** GIVEN RECORDS follows **

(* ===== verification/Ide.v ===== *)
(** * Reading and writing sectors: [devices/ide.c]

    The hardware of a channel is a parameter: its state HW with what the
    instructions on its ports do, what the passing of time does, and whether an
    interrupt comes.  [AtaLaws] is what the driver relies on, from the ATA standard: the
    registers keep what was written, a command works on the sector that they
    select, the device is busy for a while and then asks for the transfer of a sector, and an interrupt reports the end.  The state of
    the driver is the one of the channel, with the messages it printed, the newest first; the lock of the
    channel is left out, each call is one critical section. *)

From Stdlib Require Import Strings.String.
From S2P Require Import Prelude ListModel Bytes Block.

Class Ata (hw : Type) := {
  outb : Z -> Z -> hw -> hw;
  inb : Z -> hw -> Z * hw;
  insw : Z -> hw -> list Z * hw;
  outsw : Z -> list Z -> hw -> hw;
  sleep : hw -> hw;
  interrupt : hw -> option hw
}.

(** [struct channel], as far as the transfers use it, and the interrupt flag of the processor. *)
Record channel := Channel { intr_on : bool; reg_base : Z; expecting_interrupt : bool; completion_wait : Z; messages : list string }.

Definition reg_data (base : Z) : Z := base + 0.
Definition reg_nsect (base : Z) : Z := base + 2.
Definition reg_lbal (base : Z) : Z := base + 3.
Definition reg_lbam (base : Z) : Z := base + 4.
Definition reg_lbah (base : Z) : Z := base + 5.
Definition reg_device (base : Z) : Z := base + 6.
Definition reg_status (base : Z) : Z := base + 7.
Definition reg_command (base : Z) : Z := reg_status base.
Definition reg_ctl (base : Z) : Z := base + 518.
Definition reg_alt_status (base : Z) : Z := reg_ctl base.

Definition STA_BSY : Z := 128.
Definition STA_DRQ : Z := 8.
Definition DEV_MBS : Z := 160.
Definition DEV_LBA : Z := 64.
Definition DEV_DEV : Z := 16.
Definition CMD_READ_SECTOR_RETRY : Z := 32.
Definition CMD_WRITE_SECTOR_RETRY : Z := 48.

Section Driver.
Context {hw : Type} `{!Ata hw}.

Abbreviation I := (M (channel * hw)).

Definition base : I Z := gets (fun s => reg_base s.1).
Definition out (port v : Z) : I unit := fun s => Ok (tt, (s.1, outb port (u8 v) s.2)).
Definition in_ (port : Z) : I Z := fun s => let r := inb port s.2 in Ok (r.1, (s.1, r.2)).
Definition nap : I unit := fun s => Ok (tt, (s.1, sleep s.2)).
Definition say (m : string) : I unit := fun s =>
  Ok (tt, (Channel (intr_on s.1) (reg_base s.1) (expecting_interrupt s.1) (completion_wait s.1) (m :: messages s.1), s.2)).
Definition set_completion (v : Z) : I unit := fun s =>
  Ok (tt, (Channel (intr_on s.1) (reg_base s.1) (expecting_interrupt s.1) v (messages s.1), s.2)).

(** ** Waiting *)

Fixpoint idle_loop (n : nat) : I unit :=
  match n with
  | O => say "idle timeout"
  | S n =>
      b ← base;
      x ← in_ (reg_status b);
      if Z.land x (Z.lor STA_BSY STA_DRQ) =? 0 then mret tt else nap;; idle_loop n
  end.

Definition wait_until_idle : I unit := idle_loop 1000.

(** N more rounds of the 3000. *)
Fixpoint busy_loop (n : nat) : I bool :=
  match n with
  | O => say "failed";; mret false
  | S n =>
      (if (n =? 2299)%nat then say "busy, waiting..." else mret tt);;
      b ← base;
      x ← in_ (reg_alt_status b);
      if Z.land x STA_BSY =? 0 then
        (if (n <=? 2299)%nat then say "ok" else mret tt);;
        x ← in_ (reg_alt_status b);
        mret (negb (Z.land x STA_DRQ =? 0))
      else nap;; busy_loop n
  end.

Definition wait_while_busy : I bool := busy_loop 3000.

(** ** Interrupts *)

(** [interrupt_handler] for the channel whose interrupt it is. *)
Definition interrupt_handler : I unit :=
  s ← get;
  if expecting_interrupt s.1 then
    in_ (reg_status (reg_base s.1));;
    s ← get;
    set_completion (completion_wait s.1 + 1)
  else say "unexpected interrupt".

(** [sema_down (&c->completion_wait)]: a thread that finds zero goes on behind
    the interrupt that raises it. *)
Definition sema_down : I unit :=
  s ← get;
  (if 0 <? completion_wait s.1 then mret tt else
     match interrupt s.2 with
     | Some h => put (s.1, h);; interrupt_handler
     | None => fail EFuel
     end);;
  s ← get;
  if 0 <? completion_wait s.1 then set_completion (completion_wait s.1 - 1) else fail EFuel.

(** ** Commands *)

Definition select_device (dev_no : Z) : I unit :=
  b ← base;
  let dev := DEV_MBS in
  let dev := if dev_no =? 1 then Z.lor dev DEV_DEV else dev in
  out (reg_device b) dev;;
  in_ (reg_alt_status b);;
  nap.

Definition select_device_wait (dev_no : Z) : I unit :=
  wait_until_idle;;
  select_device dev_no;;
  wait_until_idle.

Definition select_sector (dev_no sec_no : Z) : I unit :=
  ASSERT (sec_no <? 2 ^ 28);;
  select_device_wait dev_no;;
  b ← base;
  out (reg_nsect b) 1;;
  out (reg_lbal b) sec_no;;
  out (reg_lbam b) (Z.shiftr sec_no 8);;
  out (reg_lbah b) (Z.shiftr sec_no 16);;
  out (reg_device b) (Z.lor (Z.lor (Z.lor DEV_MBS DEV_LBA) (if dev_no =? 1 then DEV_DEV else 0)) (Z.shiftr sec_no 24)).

** End of GIVEN RECORDS **

• [WHAT THIS TASK INVOLVES] With the line that contains "ASSERT (sec_no <? 2 ^ 28);;" as the starting point, output each line exactly through the end of the listing above.

• [ANSWER TO THE PROBLEM]
  ASSERT (sec_no <? 2 ^ 28);;
  select_device_wait dev_no;;
  b ← base;
  out (reg_nsect b) 1;;
  out (reg_lbal b) sec_no;;
  out (reg_lbam b) (Z.shiftr sec_no 8);;
  out (reg_lbah b) (Z.shiftr sec_no 16);;
  out (reg_device b) (Z.lor (Z.lor (Z.lor DEV_MBS DEV_LBA) (if dev_no =? 1 then DEV_DEV else 0)) (Z.shiftr sec_no 24)).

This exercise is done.